#4 - artist website
|Hot Swing? You might as well forcefully exclaim "Hot Damn!". With two terse words, you'd paraphrase this album in one piercing character sketch of casual yet brilliant insight.
You want details? Aw shucks. Take the super-imaginative fiddler O'Connor who played with Stephane Grappelli in 1979. Assign him Jon Burr on double-bass who accompanied Stephane over the last 10 years of his career. Rope in Frank Vignola on guitar, well-versed in the techniques of Joe Pass and Django Reinhardt and sideman for an illustrious line of luminaries including Chet Atkins, Les Paul, Manhattan Transfer and Lionel Hampton.
Record live in the South Street Community Theater of Morristown, New Jersey and insist on original tunes balanced by old chestnuts like the Duke's "Satin Doll", Grappelli's "Minor Swing" or Reinhardt's "Nuages". Then wrap the entire affair into an homage flag to the grand old man of the Jazz violin.
One will never know what infectious spice of inspiration pervaded the air the night of this performance. Whatever it was, the three musicians inhaled a potent dose to the very bottoms of their tappin' soles. This holds especially true for O'Connor's blazing originals. Perhaps it is because they suffer no inherent comparing -- of Grappelli's incomparable nonchalance vis-à-vis O'Connor's technically more astute but at times a bit too meticulously applied delivery.
Be that as it may, the opener "Swinging' on the 'ville" is a high-spirited romp perfectly suited to Mark's deep pockets filled with stylistic influences, superbly complemented by the banjo-flavored timbre of Vignola's guitar and Burr's wizard's fingers alternately plucking, popping and caressing his over-cello.

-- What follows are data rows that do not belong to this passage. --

(* ===== verification/Quic.v ===== *)
(** * The QUIC transport ([src/transport/quic.rs])

    Frames on a stream, the pool of connections, the pending responses of inbound streams,
    and the two attempts of a request.  Connections, streams and TLS are [quinn]'s: a
    connection is a value of a type [Conn], and what [quinn] answers is an argument. *)
From S2P Require Import Prelude.
From S2P Require Import Errors.
From S2P Require Import Bytes.
From S2P Require Import External.
From S2P Require Import Identity.
From S2P Require Import Net.
From S2P Require Import Samples.
From S2P Require Import RateLimit.
From S2P Require Import Message.

Definition MAX_POOL_SIZE : nat := 128.
Definition POOL_STALE_THRESHOLD : Z := 10 * 10 ^ 9.
Definition MAX_MESSAGE_SIZE : Z := 4 * 1024 * 1024 + 1024.
Definition MAX_PENDING_RESPONSES : nat := Z.to_nat 4096.

(** ** Frames *)
(** What is on the stream afterwards, and the result; the arguments are the failures of the two
    writes. *)
Definition write_message (fail_len fail_data : option string) (data : list Z) : list Z * res () :=
  if MAX_MESSAGE_SIZE <? Z.of_nat (length data) then ([], Err (Network "outbound message too large"))
  else if 2 ^ 32 - 1 <? Z.of_nat (length data) then ([], Err (Network "message exceeds u32 length"))
  else
    let len_bytes := to_be_bytes 4 (Z.of_nat (length data)) in
    match fail_len, fail_data with
    | Some e, _ => ([], Err (Network ("write len: " +:+ e)))
    | None, Some e => (len_bytes, Err (Network ("write data: " +:+ e)))
    | None, None => (len_bytes ++ data, Ok ())
    end.

(** [read_exact]: the bytes and the rest of the stream, or the error [e] the stream ends with. *)
Definition read_exact (stream : list Z) (e : string) (n : nat) : string + (list Z * list Z) :=
  if (length stream <? n)%nat then inl e else inr (take n stream, drop n stream).
Definition read_message (stream : list Z) (e : string) : res (list Z) :=
  match read_exact stream e 4 with
  | inl e => Err (Network ("read len: " +:+ e))
  | inr (len_buf, stream) =>
    let len := be_value len_buf in
    if MAX_MESSAGE_SIZE <? len then Err (Network "message too large")
    else match read_exact stream e (Z.to_nat len) with
         | inl e => Err (Network ("read data: " +:+ e))
         | inr (buf, _) => Ok buf
         end
  end.

(** ** The pool *)
Section pool.
Context {Conn : Type}.

Record PoolEntry := mkPooled { conn : Conn; pe_last_used : Z }.
(** The map's entries in its iteration order, which is unspecified: what is shown holds for every order. *)
Abbreviation pool := (list (SocketAddr * PoolEntry)).

Definition pool_get (addr : SocketAddr) (p : pool) : option PoolEntry :=
  snd <$> list_find (λ x, x.1 = addr) p ≫= λ x, Some x.2.
Definition pool_remove (addr : SocketAddr) (p : pool) : pool := filter (λ x, x.1 ≠ addr) p.
Definition pool_insert (addr : SocketAddr) (e : PoolEntry) (p : pool) : pool := (addr, e) :: pool_remove addr p.

(** [min_by_key]: the first of the least recently used. *)
Fixpoint oldest (p : pool) : option (SocketAddr * PoolEntry) :=
  match p with
  | [] => None
  | x :: p => match oldest p with
              | Some y => if pe_last_used x.2 <=? pe_last_used y.2 then Some x else Some y
              | None => Some x
              end
  end.

(** A connection enters the pool, outbound or inbound; a full pool first loses its oldest entry. *)
Definition cache_connection (now : Z) (addr : SocketAddr) (c : Conn) (p : pool) : pool :=
  let p := if (MAX_POOL_SIZE <=? length p)%nat
           then match oldest p with Some (oldest_addr, _) => pool_remove oldest_addr p | None => p end
           else p in
  pool_insert addr (mkPooled c now) p.

(** The first half of [get_or_create_connection]: a hit is refreshed, a closed or stale entry goes. *)
Definition cached_connection (closed : Conn → bool) (now : Z) (addr : SocketAddr) (p : pool) : pool * option Conn :=
  match pool_get addr p with
  | None => (p, None)
  | Some e =>
    if negb (closed (conn e)) && (duration_since now (pe_last_used e) <? POOL_STALE_THRESHOLD)
    then (pool_insert addr (mkPooled (conn e) now) p, Some (conn e))
    else (pool_remove addr p, None)
  end.

(** What [connect] gives: an error, nothing in time, or the outcome of the handshake. *)
Inductive Connecting := ConnectError (e : string) | ConnectTimeout | Connected (r : string + Conn).

(** The lock is not held while connecting: [meanwhile] is what others do to the pool. *)
Definition get_or_create_connection (closed : Conn → bool) (now1 now2 : Z) (attempt : Connecting) (meanwhile : pool → pool)
    (addr : SocketAddr) (p : pool) : pool * res Conn :=
  match cached_connection closed now1 addr p with
  | (p, Some c) => (p, Ok c)
  | (p, None) =>
    match attempt with
    | ConnectError e => (p, Err (Network ("connect: " +:+ e)))
    | ConnectTimeout => (meanwhile p, Err Timeout)
    | Connected (inl e) => (meanwhile p, Err (Network ("connect: " +:+ e)))
    | Connected (inr c) => (cache_connection now2 addr c (meanwhile p), Ok c)
    end
  end.

Definition evict_connection (addr : SocketAddr) (p : pool) : pool := pool_remove addr p.
(** The periodic cleanup. *)
Definition prune (closed : Conn → bool) (p : pool) : pool := filter (λ x, closed (conn x.2) = false) p.
End pool.
Arguments PoolEntry : clear implicits.
Abbreviation pool Conn := (list (SocketAddr * PoolEntry Conn)).

(** ** Requests *)
Section request.
Context `{Serde Message} {Conn : Type}.

(** What one stream answers: its opening, the two writes and the finish (their errors), then
    nothing in time or the bytes received and the error that ends them. *)
Record Stream := mkStream {
  s_open : option string;
  s_write_len : option string;
  s_write_data : option string;
  s_finish : option string;
  s_response : option (list Z * string);
}.

Definition send_on_connection (st : Stream) (data : list Z) : res Message :=
  match s_open st with
  | Some e => Err (Network ("open stream: " +:+ e))
  | None =>
    match (write_message (s_write_len st) (s_write_data st) data).2 with
    | Err e => Err e
    | Panic => Panic
    | Ok _ =>
      match s_finish st with
      | Some e => Err (Network ("finish: " +:+ e))
      | None =>
        match s_response st with
        | None => Err Timeout
        | Some (received, e) =>
          match read_message received e with
          | Err e => Err (Network ("read response: " +:+ error_to_string e))
          | Panic => Panic
          | Ok resp_data =>
            match message_from_bytes resp_data with
            | inl e => Err (Serialization e)
            | inr m => Ok m
            end
          end
        end
      end
    end
  end.

(** What the surroundings answer to one attempt: the clock, the closed connections, the
    connect, what others do to the pool before it, while it connects and while it waits,
    and the stream. *)
Record Attempt := mkAttempt {
  at_before : pool Conn → pool Conn;
  at_now1 : Z; at_now2 : Z;
  at_closed : Conn → bool;
  at_connect : Connecting (Conn := Conn);
  at_meanwhile : pool Conn → pool Conn;
  at_during : pool Conn → pool Conn;
  at_stream : Conn → Stream;
}.

(** One attempt: the connection, then the request on it. *)
Definition try_send (a : Attempt) (addr : SocketAddr) (data : list Z) (p : pool Conn) : pool Conn * res (res Message) :=
  match get_or_create_connection (at_closed a) (at_now1 a) (at_now2 a) (at_connect a) (at_meanwhile a) addr (at_before a p) with
  | (p, Ok c) => (at_during a p, Ok (send_on_connection (at_stream a c) data))
  | (p, Err e) => (p, Err e)
  | (p, Panic) => (p, Panic)
  end.

Definition quic_send_request (a1 a2 : Attempt) (addr : SocketAddr) (msg : Message) (p : pool Conn) : pool Conn * res Message :=
  match message_to_bytes msg with
  | inl e => (p, Err (Serialization e))
  | inr data =>
    match try_send a1 addr data p with
    | (p, Ok (Ok resp)) => (p, Ok resp)
    | (p, Ok (Err e)) =>
      let p := evict_connection addr p in
      match e with
      | Timeout => (p, Err e)
      | _ =>
        match try_send a2 addr data p with
        | (p, Ok r) => (p, r)
        | (p, Err e) => (p, Err e)
        | (p, Panic) => (p, Panic)
        end
      end
    | (p, Ok Panic) => (p, Panic)
    | (p, Err e) => (p, Err e)
    | (p, Panic) => (p, Panic)
    end
  end.
End request.

(** ** Inbound streams *)
(** [in_senders] maps a message id to the stream its response goes to.  Streams are numbered as
    they open; [in_waiting] are those that wait for their response and [in_expiring] those that
    have given up but not yet removed their entry.  [in_requests] and [in_responses] record
    what was forwarded to the node and what came back, by stream. *)
Record Inbound := mkInbound {
  in_next : nat;
  in_limiter : RateLimiter;
  in_senders : gmap Z nat;
  in_waiting : list (nat * Z);
  in_expiring : list (nat * Z);
  in_requests : list (nat * (SocketAddr * Message));
  in_responses : list (nat * Message);
}.
Definition Inbound_new (rate burst : Z) : Inbound := mkInbound 0 (RateLimiter_new rate burst) ∅ [] [] [] [].

Section inbound.
Context `{Serde Message}.

(** A stream opens: the rate limit, the request, its place among the pending ones; [open] says
    that the node still takes requests. *)
Definition on_stream (now : Z) (remote_addr : SocketAddr) (received : list Z) (e : string) (open : bool) (y : Inbound) : Inbound :=
  let '(limiter, allowed) := limiter_check now (ip remote_addr) (in_limiter y) in
  let y := mkInbound (S (in_next y)) limiter (in_senders y) (in_waiting y) (in_expiring y) (in_requests y) (in_responses y) in
  let stream := pred (in_next y) in
  if negb allowed then y
  else match read_message received e with
  | Ok data =>
    match message_from_bytes data with
    | inr msg =>
      let msg_id := m_msg_id msg in
      if (MAX_PENDING_RESPONSES <=? size (in_senders y))%nat then y
      else if bool_decide (is_Some (in_senders y !! msg_id)) then y
      else if open then
        mkInbound (in_next y) limiter (<[msg_id := stream]> (in_senders y)) ((stream, msg_id) :: in_waiting y) (in_expiring y)
          (in_requests y ++ [(stream, (remote_addr, msg))]) (in_responses y)
      else y
    | inl _ => y
    end
  | _ => y
  end.

(** [send_response]; a stream that has given up no longer takes it. *)
Definition quic_send_response (msg : Message) (y : Inbound) : Inbound * res () :=
  let i := m_msg_id msg in
  match in_senders y !! i with
  | Some stream =>
    (mkInbound (in_next y) (in_limiter y) (delete i (in_senders y)) (filter (λ x, x ≠ (stream, i)) (in_waiting y)) (in_expiring y)
       (in_requests y) (in_responses y ++ (if bool_decide ((stream, i) ∈ in_waiting y) then [(stream, msg)] else [])), Ok ())
  | None => (y, Err (Network "no pending request for this response"))
  end.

"Sweet Suzanne", another O'Connor pen effort, is a rip-snortin', fire-breathing exercise in flamboyant virtuosity on the part of all players engaged in hyper-swing mode. "In the Cluster Blues" reminisces about slower, more becoming times gone by, puttin' it on wistfully bluesy without the abysmal gravitas of the Delta, but a no less gripping intensity that has O'Connor lean into his strings like a tomcat in heat howls at the top of its really tiny lungs.
The overriding core note of this outing is one of charm imbued with fierce intelligence and technical brilliance. Hot Swing is a benign constellation in the musical heavens that brought together, as though predestined, three living and sweating cool-cat exponents of what's, umbrella-like, referred to as Jazz Gitan or Gipsy Swing.

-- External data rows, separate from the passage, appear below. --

(* ===== verification/Memory.v ===== *)
(** * The in-memory transport ([src/transport/mod.rs])

    The transport that tests run nodes on: a shared map from addresses to inboxes, one router task
    per endpoint, requests waiting for the response with their id.  The tasks are interleaved:
    an [Action] is one atomic step of one of them, and [act] says what it does and when it is blocked. *)
From S2P Require Import Prelude.
From S2P Require Import Errors.
From S2P Require Import Bytes.
From S2P Require Import Identity.
From S2P Require Import Net.
From S2P Require Import Message.

(** The capacity of both channels of an endpoint. *)
Definition CHANNEL_CAPACITY : nat := 256.

(** [taken] and [log] record what [recv_request] returned and everything put in the inbox. *)
Record Endpoint := mkEndpoint {
  local_addr : SocketAddr;
  raw : list (SocketAddr * Message);
  routing : option (SocketAddr * Message);
  requests : list (SocketAddr * Message);
  taken : list (SocketAddr * Message);
  log : list (SocketAddr * Message);
  pending_responses : gmap Z nat;
  router_runs : bool;
  dropped : bool;
}.

(** The oneshot channel of a call of [send_request]: empty, holding the response, or its sender is gone. *)
Inductive Slot := Empty | Filled (m : Message) | Closed.
Inductive Stage := Sending | Waiting | Cleaning (e : TesseraError) | Returned (r : res Message) | Cancelled.
Record Call := mkCall {
  c_from : nat;
  c_addr : SocketAddr;
  c_msg : Message;
  c_slot : Slot;
  c_stage : Stage;
}.
(** A call of [send_response]. *)
Record Reply := mkReply {
  r_from : nat;
  r_addr : SocketAddr;
  r_msg : Message;
  r_result : option (res ());
}.

(** Who holds the lock of the network: a sender blocked on a full inbox keeps it. *)
Inductive Sender := ByCall (n : nat) | ByReply (n : nat).
#[export] Instance Sender_eq_dec : EqDecision Sender.
Proof. solve_decision. Defined.

Record World := mkWorld {
  network : gmap SocketAddr nat;
  lock : option Sender;
  endpoints : list Endpoint;
  calls : list Call;
  replies : list Reply;
}.
(** [new_in_memory_network]. *)
Definition new_in_memory_network : World := mkWorld ∅ None [] [] [].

Add the charge of a live performance, duly amplified by an audience hot-wired to each musician's receptive in-the-moment improv, and, Hot Damn!, this is one of those recommendations that has one err on the side of belligerence rather than subtle suggestion.
Get the drift already. I need to sack out in the hot chair and hit repeat, water cooling the last thing on my mind.